*Activity*
Locate all lines in the data below that hold "BytesCell" and show them.

*Stored items*
--- START ---
(* ===== verification/Rows.v ===== *)
(** * Rows (internal/storage/sqlstore: the column lists, bindings and scanners)

    Every table has an INSERT that names columns and binds one value to each, and
    SELECTs that name columns in an order of their own and scan the values into
    the fields of a record.  Here the two meet: what the driver gives back of a
    row, read through the SELECT's list by the scanners, is the record that was
    put in as the engine keeps it: its instants whole on SQLite, which keeps them
    as text, and cut to the microsecond on Postgres, and its empty JSON replaced
    by the fallback; and the columns exist in the schema the migrations build.

    JSON text is kept by what it reads as, as in the rest of the development. *)

From S2P Require Import Prelude GoStrings GoTime TimeParse Json Storage SqlStore SqlText Migrations.
From Stdlib Require Import Ascii.
From Stdlib Require String.

Local Open Scope Z_scope.

(** ** Values *)

(** A value bound to a placeholder or given back by the driver ([any]). *)
Inductive cell :=
  | NullCell
  | TextCell (s : string)
  | BytesCell (b : bytes)
  | IntCell (z : Z)
  | BoolCell (b : bool)
  | TimeCell (t : Time)
  | JSONCell (r : raw).

(** The engines, as far as their values differ. *)
Inductive backend := Sqlite | Postgres.

Definition TimeArg (b : backend) (t : Time) : cell :=
  match b with Sqlite => TextCell (sqliteTimeArg t) | Postgres => TimeCell t end.
Definition TimePtrArg (b : backend) (t : option Time) : cell :=
  match t with None => NullCell | Some t => TimeArg b t end.

(** [jsonArg], before the engine looks at the text. *)
Definition rawOr (r fallback : raw) : raw := match r with RawEmpty => fallback | _ => r end.
Definition jsonCell (r fallback : raw) : cell := JSONCell (rawOr r fallback).

Definition nullableCell (id : ID) : cell := if bool_decide (id = "") then NullCell else TextCell id.

(** ** Scanners *)

Definition errScan : err := ErrOther "storage: cannot scan".

Fixpoint firstParse (layouts : list (list chunk)) (text : string) : option Time :=
  match layouts with
  | [] => None
  | layout :: layouts =>
      match TimeParse layout text with Some t => Some t | None => firstParse layouts text end
  end.

Definition parseTimeInto (text : string) : res Time :=
  match firstParse [RFC3339Nano; RFC3339; spacedNano; spaced] text with
  | Some t => Ok t
  | None => Err errScan
  end.

Definition timeScanner (value : cell) : res Time :=
  match value with
  | NullCell => Ok 0
  | TimeCell t => Ok t
  | TextCell s => parseTimeInto s
  | BytesCell b => parseTimeInto (unchars b)
  | _ => Err errScan
  end.

Definition nullTimeScanner (value : cell) : res (option Time) :=
  match value with
  | NullCell => Ok None
  | _ => t ← timeScanner value; Ok (Some t)
  end.

Definition boolScanner (value : cell) : res bool :=
  match value with
  | NullCell => Ok false
  | BoolCell b => Ok b
  | IntCell z => Ok (negb (z =? 0))
  | BytesCell [c] => Ok (bool_decide (c = "t"%char) || bool_decide (c = "1"%char))
  | BytesCell _ => Ok false
  | TextCell s => Ok (bool_decide (s = "t") || bool_decide (s = "true") || bool_decide (s = "1"))
  | _ => Err errScan
  end.

(** What a text that was not bound as JSON decodes to. *)
Class JsonReader := rawOf : string → raw.

Definition jsonScanner `{JsonReader} (fallback : raw) (value : cell) : res raw :=
  match value with
  | NullCell => Ok fallback
  | JSONCell r => Ok r
  | TextCell s => Ok (rawOf s)
  | BytesCell b => Ok (rawOf (unchars b))
  | _ => Err errScan
  end.

(** [Scan] into a string, an integer and a [sql.NullString] ([convertAssign] of
    database/sql); no column of text holds an instant or JSON. *)
Definition scanText (value : cell) : res string :=
  match value with
  | TextCell s => Ok s
  | BytesCell b => Ok (unchars b)
  | IntCell z => Ok (Itoa z)
  | BoolCell b => Ok (if b then "true" else "false")
  | _ => Err errScan
  end.

Definition scanInt (value : cell) : res Z :=
  match value with
  | IntCell z => Ok z
  | TextCell s => match Atoi s with Some z => Ok z | None => Err errScan end
  | BytesCell b => match Atoi (unchars b) with Some z => Ok z | None => Err errScan end
  | _ => Err errScan
  end.

Definition scanNullString (value : cell) : res string :=
  match value with NullCell => Ok "" | _ => scanText value end.

(** ** The driver *)

(** What a driver may give back for a value it was given: text as a string or as
    bytes, a boolean as one or as a bit, an instant to the microsecond. *)
Inductive returned : cell → cell → Prop :=
  | returned_null : returned NullCell NullCell
  | returned_text s : returned (TextCell s) (TextCell s)
  | returned_bytes s : returned (TextCell s) (BytesCell (chars s))
  | returned_int z : returned (IntCell z) (IntCell z)
  | returned_bool b : returned (BoolCell b) (BoolCell b)
  | returned_bit (b : bool) : returned (BoolCell b) (IntCell (if b then 1 else 0))
  | returned_json r : returned (JSONCell r) (JSONCell r)
  | returned_time t : returned (TimeCell t) (TimeCell (t - t `mod` 1000)).

(** What an engine keeps of an instant: SQLite the text of it, to the nanosecond,
    and Postgres its whole microseconds. *)
Definition kept (b : backend) (t : Time) : Time :=
  match b with Sqlite => t | Postgres => t - t `mod` 1000 end.
Definition keptPtr (b : backend) (t : option Time) : option Time := kept b <$> t.

Lemma scanText_returned s c : returned (TextCell s) c → scanText c = Ok s.
Proof. inversion 1; subst; [done|]. cbn. by rewrite unchars_chars. Qed.

Lemma scanInt_returned z c : returned (IntCell z) c → scanInt c = Ok z.
Proof. by inversion 1. Qed.

Lemma scanNullString_returned id c : returned (nullableCell id) c → scanNullString c = Ok id.
Proof.
  unfold nullableCell. case_bool_decide as Hid; [subst id; by inversion 1|].
  intros Hr. pose proof (scanText_returned _ _ Hr) as Hs. by destruct c.
Qed.

Lemma boolScanner_returned b c : returned (BoolCell b) c → boolScanner c = Ok b.
Proof. inversion 1; subst; [done|]. by destruct b. Qed.

Lemma jsonScanner_returned `{JsonReader} r fallback c :
  returned (jsonCell r fallback) c → jsonScanner fallback c = Ok (rawOr r fallback).
Proof. by inversion 1. Qed.

Lemma timeScanner_returned b t c : returned (TimeArg b t) c → inYears t → timeScanner c = Ok (kept b t).
Proof.
  assert (inYears t → parseTimeInto (sqliteTimeArg t) = Ok t) as Hp.
  { intros Ht. unfold parseTimeInto, sqliteTimeArg. cbn [firstParse]. by rewrite TimeParse_format. }
  destruct b; cbn [TimeArg kept]; inversion 1; subst; cbn [timeScanner]; intros Ht.
  - by apply Hp.
  - rewrite unchars_chars. by apply Hp.
  - done.
Qed.

Lemma returned_null_inv c : returned c NullCell → c = NullCell.
Proof. by inversion 1. Qed.

Lemma nullTimeScanner_returned b t c :
  returned (TimePtrArg b t) c → Forall inYears (option_list t) → nullTimeScanner c = Ok (keptPtr b t).
Proof.
  destruct t as [t|]; cbn [TimePtrArg]; [|by inversion 1].
  intros Hr [Ht _]%Forall_cons. pose proof (timeScanner_returned b t c Hr Ht) as Hs.
  destruct c; [apply returned_null_inv in Hr; by destruct b|..];
    unfold nullTimeScanner; rewrite Hs; reflexivity.
Qed.

(** ** Codecs of rows *)

(** A record and its table: what an INSERT binds to which column, what a SELECT
    asks for, how the values become a record, and what is kept of a record. *)
Record rowCodec (A : Type) := MkCodec {
  c_table : string;
  c_insert : list string;
  c_args : backend → A → list cell;
  c_select : list string;
  c_scan : list cell → res A;
  c_stored : backend → A → A;
  c_times : A → list Time
}.
Arguments MkCodec {A}.
Arguments c_table {A}. Arguments c_insert {A}. Arguments c_args {A}. Arguments c_select {A}.
Arguments c_scan {A}. Arguments c_stored {A}. Arguments c_times {A}.

Definition rowOf {A} (k : rowCodec A) (b : backend) (x : A) : list (string * cell) := zip (c_insert k) (c_args k b x).

Fixpoint columnOf (row : list (string * cell)) (name : string) : option cell :=
  match row with
  | [] => None
  | (n, c) :: row => if bool_decide (n = name) then Some c else columnOf row name
  end.

(** The values a SELECT gives of a row. *)
Definition selected (row : list (string * cell)) (names : list string) (values : list cell) : Prop :=
  Forall2 (λ name value, ∃ given, columnOf row name = Some given ∧ returned given value) names values.

Definition readsBack {A} (k : rowCodec A) : Prop :=
  ∀ b x values, Forall inYears (c_times k x) → selected (rowOf k b x) (c_select k) values →
  c_scan k values = Ok (c_stored k b x).

(** The loop over the rows of an answer: the first that cannot be scanned, or the
    error that ends the cursor, is the result. *)
Definition collectRows {A} (scan : list cell → res A) (answer : list (list cell)) (ended : res unit) : res (list A) :=
  xs ← traverse scan answer; _ ← ended; Ok xs.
--- END ---
*Reply to the exercise*
  | BytesCell (b : bytes)
  | BytesCell b => parseTimeInto (unchars b)
  | BytesCell [c] => Ok (bool_decide (c = "t"%char) || bool_decide (c = "1"%char))
  | BytesCell _ => Ok false
  | BytesCell b => Ok (rawOf (unchars b))
  | BytesCell b => Ok (unchars b)
  | BytesCell b => match Atoi (unchars b) with Some z => Ok z | None => Err errScan end
  | returned_bytes s : returned (TextCell s) (BytesCell (chars s))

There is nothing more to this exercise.